Words that come to mind are “incentive” or to coin a phrase “psychological economics.” (I bet if I Googled that it’d come up; I’m not even going to look. 🙂 ).
“Change” can be loaded with peril and toying with “cognitive dissonance” in terms of the thing itself can be equally perilous. Using an example from popular culture, things didn’t turn out so well once Skynet became self-aware.
I don’t know if you intended as much, but artists of all stripes are always consciously pushing the limits, consciously re-arranging them, getting caught up in them and, I believe, occasionally forgetting to turn the process off or at least dial it back a little.
For example, I think we see that in the progression of William Burroughs’ writings — he recognized it in himself and using language I won’t include here, described the result in ‘Naked Lunch.’
William Blake with his “If the doors of perception were cleansed…”
With Van Gogh, it’s relatively easy to search for chronological lists of his works. It’s perfectly natural for anyone in any field to progress and grow but in his particular case the transformation was so profound–from frankly dark, depressing and off-putting work to the final works (perhaps best represented by ‘Wheatfield with Crows’ which exist magnificently at the other end of the spectrum–not only inviting but captivating and compelling with the ability to transfix. He’s especially useful to examine because, as you know, he never sold a painting, etc. — a control group of one, ignored by his contemporaries and universally praised by those who’ve followed.
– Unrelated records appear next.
(** * The MCP sample agent of skills-kit: model and verified properties

    Source: [examples/mcp-agent/agent.py].

    The development has three parts.  Part I embeds the program: Python
    values, exceptions and the pieces of the standard library the agent
    calls ([base64], [bytes.decode], [str.strip], ...), then the agent's
    own functions under their source names.  Part II states and proves the
    properties, for every behaviour of the collaborators that are not
    modelled in detail ([json], [mimetypes], [pathlib], the MCP sessions,
    the reasoning agent).  Part III runs the properties on concrete
    attachments, servers and console inputs.

    Conventions of the embedding:
    - a Python [str] is represented by its UTF-8 encoding, as a [string];
      a Python [bytes] object is a [list Byte.byte];
    - a computation that may raise is a value of [outcome]; only exceptions
      deriving from [Exception] are represented (interrupts and task
      cancellation are asynchronous signals, not results of the calls);
    - code that mutates shared objects (the client's session registry, the
      set of used filenames, the console) is a state transformer over
      [Heap]. *)

From Stdlib Require Import ZArith NArith Bool List Lia.
From Stdlib Require Ascii String DecimalString.
From Stdlib.Strings Require Byte.
From stdpp Require Import gmap strings list.
Import ListNotations.

Set Warnings "-register-all".
Local Open Scope N_scope.

(* ===================================================================== *)
(** * Part I.  The embedding                                              *)
(* ===================================================================== *)

(** ** Exceptions and fallible computations *)

(** [OSError] stands for the operating-system errors that are not a
    [FileNotFoundError] ([IsADirectoryError], [PermissionError], ...);
    [RuntimeError] for what the collaborators raise. *)
Inductive exn : Type :=
| FileNotFoundError (msg : string)
| OSError (msg : string)
| ValueError (msg : string)
| BinasciiError
| UnicodeDecodeError
| JSONDecodeError
| TypeError
| IndexError
| EOFError
| RuntimeError (msg : string).

Inductive outcome (A : Type) : Type :=
| Return (a : A)
| Raise (e : exn).
Arguments Return {A} a.
Arguments Raise {A} e.

#[global] Instance outcome_ret : MRet outcome := fun A a => Return a.

#[global] Instance outcome_bind : MBind outcome := fun A B k m =>
  match m with
  | Return a => k a
  | Raise e => Raise e
  end.

(** [try: m  except Exception: h] *)
Definition try_except {A} (m : outcome A) (h : exn -> outcome A) : outcome A :=
  match m with
  | Return a => Return a
  | Raise e => h e
  end.

Definition returns {A} (m : outcome A) : Prop := exists a, m = Return a.

(** ** Python values (what [json.loads] can produce) *)

Inductive value : Type :=
| PyNone
| PyBool (b : bool)
| PyInt (z : Z)
| PyFloat (bits : Z)                      (* IEEE-754 binary64 bit pattern *)
| PyStr (s : string)
| PyList (items : list value)
| PyDict (entries : list (string * value)). (* insertion-ordered, keys unique *)

Definition isinstance_dict (v : value) : bool :=
  match v with PyDict _ => true | _ => false end.

Definition isinstance_list (v : value) : bool :=
  match v with PyList _ => true | _ => false end.

(** [d.get(k)] on an insertion-ordered dict; [None] of Python is [None]. *)
Fixpoint dict_get (d : list (string * value)) (k : string) : option value :=
  match d with
  | [] => None
  | (k', v) :: d' => if String.eqb k' k then Some v else dict_get d' k
  end.

(** [x == "lit"] for an optional Python value [x] and a string literal. *)
Definition eq_str (x : option value) (lit : string) : bool :=
  match x with
  | Some (PyStr s) => String.eqb s lit
  | _ => false
  end.

(** ** Strings *)

Definition bytes : Type := list Byte.byte.

Definition startswith (s p : string) : bool := String.prefix p s.

Definition endswith (s p : string) : bool :=
  String.prefix (String.rev p) (String.rev s).

(** ["sep".join(parts)] *)
Fixpoint join (sep : string) (parts : list string) : string :=
  match parts with
  | [] => EmptyString
  | [p] => p
  | p :: rest => p +:+ sep +:+ join sep rest
  end.

(** [str(n)] for an [int] *)
Definition str_of_int (z : Z) : string :=
  DecimalString.NilZero.string_of_int (Z.to_int z).

Definition code (c : Ascii.ascii) : N := Ascii.N_of_ascii c.

(** [str.strip()] removes the characters for which [str.isspace] holds:
    U+0009-000D, U+001C-0020, U+0085, U+00A0, U+1680, U+2000-200A,
    U+2028, U+2029, U+202F, U+205F, U+3000.  On the UTF-8 representation
    a space is one, two or three bytes long; [lstrip_codes] drops the
    leading spaces, [rstrip_codes_rev] does the same on the reversed byte
    sequence. *)
Definition ascii_space (n : N) : bool :=
  ((9 <=? n) && (n <=? 13)) || ((28 <=? n) && (n <=? 32)).

Definition space3 (a b c : N) : bool :=
  ((a =? 0xE1) && (b =? 0x9A) && (c =? 0x80))
  || ((a =? 0xE2) && (b =? 0x80)
      && (((0x80 <=? c) && (c <=? 0x8A)) || (c =? 0xA8) || (c =? 0xA9) || (c =? 0xAF)))
  || ((a =? 0xE2) && (b =? 0x81) && (c =? 0x9F))
  || ((a =? 0xE3) && (b =? 0x80) && (c =? 0x80)).

Definition space2 (a b : N) : bool :=
  (a =? 0xC2) && ((b =? 0x85) || (b =? 0xA0)).

Fixpoint lstrip_codes (l : list N) : list N :=
  match l with
  | a :: t =>
    if ascii_space a then lstrip_codes t
    else match t with
         | b :: t' =>
           if space2 a b then lstrip_codes t'
           else match t' with
                | c :: t'' => if space3 a b c then lstrip_codes t'' else l
                | [] => l
                end
         | [] => l
         end
  | [] => []
  end.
Mapplethorpe, admittedly controversial, openly embraced throwing away fixed ideas in the interest of whatever else he could find. As his significant other reported in a bio, they’d lie awake in bed at night talking with Mapplethorpe going on about wanting to be the one that “people lied awake in bed at night talking about.” (because some of his work is SO controversial I do want to say that his photographs of flowers are phenomenal. I’m no saint but his flower photos account for my interest in him as a photographer.)
Artists as canaries.
Artists ‘get’ that ‘luxury’ because the world won’t necessarily end if they fail.
I want to say that corporations and politics as we know them don’t enjoy the same luxury but maybe they simply don’t believe that they do. Steve Jobs viewed his prime function as that of residing at the intersection of art and technology. People with nothing to lose seem to have an advantage at moments: Jobs as I mentioned, Musk at Tesla, Ford at Ford, Grove at Intel. We reward those folks beyond their wildest dreams.
It’s only when we drill down to politics that all the incentive, all the magic becomes lost or smothered. The Founding Fathers you mentioned existed in a space that rewarded political innovation, a space that’s all too rare in politics.
TL;DR: we pursue and reward change associated with pursuits higher on Maslow’s hierarchy and aren’t so fond of change that affects the lower levels, usually only doing so as a catastrophic last resort.